January 24th, 2006

walking distance

(no subject)

January 24, 2005

Apologies for not updating yesterday, was fairly busy.

Saw three films yesterday:

- Stay directed by Bobcat Goldthwait. Here's a film that's the definition of indie: labor of love, shot on an extremely tight schedule, using guerilla locations and cast/crew's homes. The director himself admitted that he thought nobody would want to see this film aside from his close friends, and it received a fantastic reception from the crowd. The film is about honesty in relationships... dogs... and the things you do when you're bored. It's outrageous, hilarious and well done. Bobcat Goldthwait was in tears when everyone applauded his film, and he was hilarious throughout the Q&A.

- Sherrybaby, starring Maggie Gyllenhaal. Amazing performance by Maggie Gyllenhaal, that otherwise saves this film from a double whammy of "we've seen this before" and "we've heard this done better before". Altogether, a good film that is really connecting with alot of audience members, but it left me a bit cold. However, I must stress again, Maggie Gyllenhaal's performance will send shivers down your spine, a tour de force that shows Maggie is Oscar bound before her career is over.

- Dreamland by Jason Metzner, starring Amy Bruckner, Justin Long and John Corbett. Beautifully stunning cinematography in a landscape that just lends itself to beautiful photography. A story about a young girl bound by her position, literally trapped in the middle of the desert, with a heart that wants to leave but her mind that wants to stay, if only to tend to those who she cares for. As she says in the film, she's the "raveler" when everyone else is unraveling. Needless to say, her own string starts to unwind when a new love interest moves to town, challenging the existence she's created. The film reminds me of "Ozymandias".

News and buzz: apparently, it's turning into a fantastic buying year for Sundance, as well as for acquiring agents. "Little Miss Sunshine" already sold, and "The Science of Sleep" North American distribution rights were secured by Warner Brother Independent for $6 million. Great film, but definitely no "Eternal Sunshine of a Spotless Mind". Mind you, that doesn't make it better or worse... just very different, from an audience and marketing standpoint.

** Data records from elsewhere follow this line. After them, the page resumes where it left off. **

(** * Krita Work Timer: the timer automaton and the cognitive profile

    A shallow embedding of [krita_work_timer/cognitive_profile.py] and
    [krita_work_timer/timer_manager.py], and of the handlers of
    [krita_work_timer/work_timer_extension.py] that join the two, with
    the settings of [krita_work_timer/storage.py] they use.

    - Python [int] is [Z]; Python [float] is the kernel's binary64 [float]:
      [+], [-], [*], [/], [sqrt], [abs] and the comparisons are the IEEE 754
      operations CPython runs, and evaluate to the same doubles.
    - A Python exception is [None] in the option monad; a division by a
      non-zero literal cannot raise and is written as the IEEE quotient.
    - A [dict] is an association list in insertion order (Python dicts keep
      it, and [_get_bucket] reads the last key).
    - Qt signals are the list of emitted [Signal]s a method returns.
    - The wall clock, the local hour and libm's [pow] are inputs ([Env]). *)

From Stdlib Require Import ZArith List String Bool Lia.
From Stdlib Require Import Floats.
From Stdlib Require Uint63.
From Stdlib Require Import DecimalString.
Import ListNotations.

Set Warnings "-inexact-float".
Open Scope Z_scope.

(** ** Python numerics *)

Module Py.
(** X2: a sequence without [RevisionQuantization] and [GCWindow] calls
    is never rejected, whatever values it gives the pool bounds, the
    timeouts and the watch buffer length (negative, zero, minimum above
    maximum): no other field is validated.  The two durations keep their
    defaults. *)
Theorem generateConfig_accepts_without_timing_calls
  (calls : list OptionCall) :
  (forall c, In c calls -> timingCall c = false) ->
  snd (generateConfig (map setter calls)) = None
  /\ revisionQuantization (fst (generateConfig (map setter calls)))
     = 5 * 1000000000
  /\ gcWindow (fst (generateConfig (map setter calls)))
     = 24 * (3600 * 1000000000).
Proof.
  intro H.
  assert (Hq : lastApplied selRevisionQuantization calls = None).
  { apply lastApplied_none. intros c Hc. specialize (H c Hc).
    now destruct c. }
  assert (Hg : lastApplied selGCWindow calls = None).
  { apply lastApplied_none. intros c Hc. specialize (H c Hc).
    now destruct c. }
  split; [| split].
  - apply generateConfig_snd_None.
    rewrite applyOptions_lastWriteWins; cbn. now rewrite Hq, Hg.
  - rewrite generateConfig_fst, applyOptions_lastWriteWins; cbn.
    now rewrite Hq.
  - rewrite generateConfig_fst, applyOptions_lastWriteWins; cbn.
    now rewrite Hg.
Qed.

Lemma generateConfig_accepts_without_timing_calls_witness :
  snd (generateConfig (map setter poolCalls)) = None
  /\ minOpenConns (fst (generateConfig (map setter poolCalls))) = Some (-4)
  /\ maxOpenConns (fst (generateConfig (map setter poolCalls))) = Some (-9).
Proof.
  split; [| split; reflexivity].
  apply (generateConfig_accepts_without_timing_calls poolCalls).
  intros c Hc. cbn in Hc.
  repeat (destruct Hc as [<- | Hc]; [reflexivity |]). contradiction.
Defined.

(** X3: when no field is set twice, the order of the options does not
    matter: any rearrangement of the calls gives the same configuration
    and the same error. *)
Theorem generateConfig_order_independent (calls calls' : list OptionCall) :
  Permutation calls calls' ->
  NoDup (map fieldOf calls) ->
  generateConfig (map setter calls) = generateConfig (map setter calls').
Proof.
  intros Hperm Hnd. apply generateConfig_same_computed.
  rewrite !applyOptions_lastWriteWins.
  apply lastWriteWins_ext;
    eapply lastApplied_permutation;
    eauto using selects_connMaxIdleTime, selects_connMaxLifetime,
      selects_minOpenConns, selects_maxOpenConns, selects_watchBufferLength,
      selects_revisionQuantization, selects_gcWindow.
Qed.

Lemma generateConfig_order_independent_witness :
  generateConfig (map setter shuffledA) = generateConfig (map setter shuffledB).
Proof.
  apply (generateConfig_order_independent shuffledA shuffledB).
  - unfold shuffledA, shuffledB.
    eapply perm_trans; [apply perm_swap |]. eapply perm_trans; [apply perm_skip, perm_swap |].
    eapply perm_trans; [apply perm_swap |]. apply perm_skip, perm_swap.
  - cbn. repeat constructor; cbn; intuition discriminate.
Defined.

(** X4: options appended to a sequence act as overrides on what the
    sequence computes: the configuration for [base ++ overrides] is the
    configuration for [base] with, field by field, the last value
    [overrides] writes. *)
Theorem generateConfig_append_overrides (base overrides : list OptionCall) :
  fst (generateConfig (map setter (base ++ overrides))) =
    lastWriteWins overrides (fst (generateConfig (map setter base))).
Proof.
  rewrite !generateConfig_fst, map_app, applyOptions_app.
  apply applyOptions_lastWriteWins.
Qed.

(** X5: a call that is followed, anywhere later in the sequence, by a
    call to the same setter has no effect at all: removing it changes
    neither the configuration nor the error. *)
Theorem generateConfig_shadowed_call_is_dead
  (a b : list OptionCall) (c c' : OptionCall) :
  In c' b ->
  fieldOf c' = fieldOf c ->
  generateConfig (map setter (a ++ c :: b))
    = generateConfig (map setter (a ++ b)).
Proof.
  intros Hin Hf. apply generateConfig_same_computed.
  rewrite !applyOptions_lastWriteWins.
  apply lastWriteWins_ext;
    eapply lastApplied_shadowed;
    eauto using selects_connMaxIdleTime, selects_connMaxLifetime,
      selects_minOpenConns, selects_maxOpenConns, selects_watchBufferLength,
      selects_revisionQuantization, selects_gcWindow.
Qed.

(** A GC window that would be rejected is harmless once a later call
    replaces it. *)
Lemma generateConfig_shadowed_call_is_dead_witness :
  generateConfig
    (map setter ([CallMaxOpenConns 10] ++ CallGCWindow 0
                   :: [CallMinOpenConns 1; CallGCWindow Hour]))
  = generateConfig
      (map setter ([CallMaxOpenConns 10]
                     ++ [CallMinOpenConns 1; CallGCWindow Hour])).
Proof.
  apply (generateConfig_shadowed_call_is_dead [CallMaxOpenConns 10]
           [CallMinOpenConns 1; CallGCWindow Hour]
           (CallGCWindow 0) (CallGCWindow Hour)).
  - right. now left.
  - reflexivity.
Defined.

End crdb_more_facts.

(** * Further properties of the migration driver *)

Module migrations_more_facts.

I'm currently sitting in Prospector Square theater, waiting for "TV Junkie", a dilm some friends have instructed me with: "Amazing film, do NOT miss it!" Movie starts in an hour.

For anyone curious, for the average jerks attending Sundance, it's not glamor and constant parties. It's hours waiting for films, piecing together meals from little snack bars located in every theater, be they half sandwiches, chocolate chip cookies, bags of popcorn, a hot dog or whatever. On average, I try to see 3 movies a day, and alot of the time in between is transit to and from theaters. Sundance is movie boot camp... or at least, I make it that way.

Also, if you're curious, no, Sundance is not exclusive. It's just a pain in the ass to get tickets for the festival. The people with unlimited resources (compared to your average attendee) buy up all the individual ticket times, so they get most, if not all, of the tickets very early on. 98% of the films were "wait list only" (the new language for "sold out") on Thursday, just two days after the tickets went on sale. So, you spend alot of time doing wait-lists to see movies. Also, for every 3 people you see, 1 will have a cellular phone glued to their ear. Not so many bluetooth headsets, though, as a large number of them want you to know they're important, they're busy and working. They're "HOT", and you want to hire them.

I got some very interesting information from the Panavision Grants workshop today, so if any students want, I will write up the information they gave me with all the business card contact information. The grants are eligible for students or new filmmakers, and they can get you free 35mm camera rentals, free developing and processing at FotoKem, and even free (or cheaper) stock from Kodak.

Before you all start bitching, "OH, DIGITAL VIDEO IS THE WAY OF THE FUTURE, IT'S SO MUCH CHEAPER AND FILM IS DEAD YOU DINOSAUR", keep in mind that if you run a test budget for even a modest short film project or even a feature project, you can shoot film as cheaply as you can shoot DV or HD, if you want a pro looking product. Also, while you'll need to know workflow and all the permutations of paths from film or DV to final product, the rep from Kodak made an observation that I will testify is very true: "When you shoot film, you're a lot more mindful of the story and the project. That will result in a better project."

Meaning to me: alot of student films and low budget films suck shit because they're shot on DV, so the product is equivalent to the money spent on the medium and time. When you make an investment into the film's quality, that means you believe in the project enough to think it warrants the expenditure. If your film is worth $50 in DV tape and a few sandwiches for your cast and crew... then that's going to show in the final product. Ingenuity gets you a long way, but you're probably not as clever as you think you are.

More to come. I'm going skiing tomorrow (booya), so I might have only one movie to see tomorrow night: "A Guide to Recognizing Your Saints". For now, take care and keep watching movies!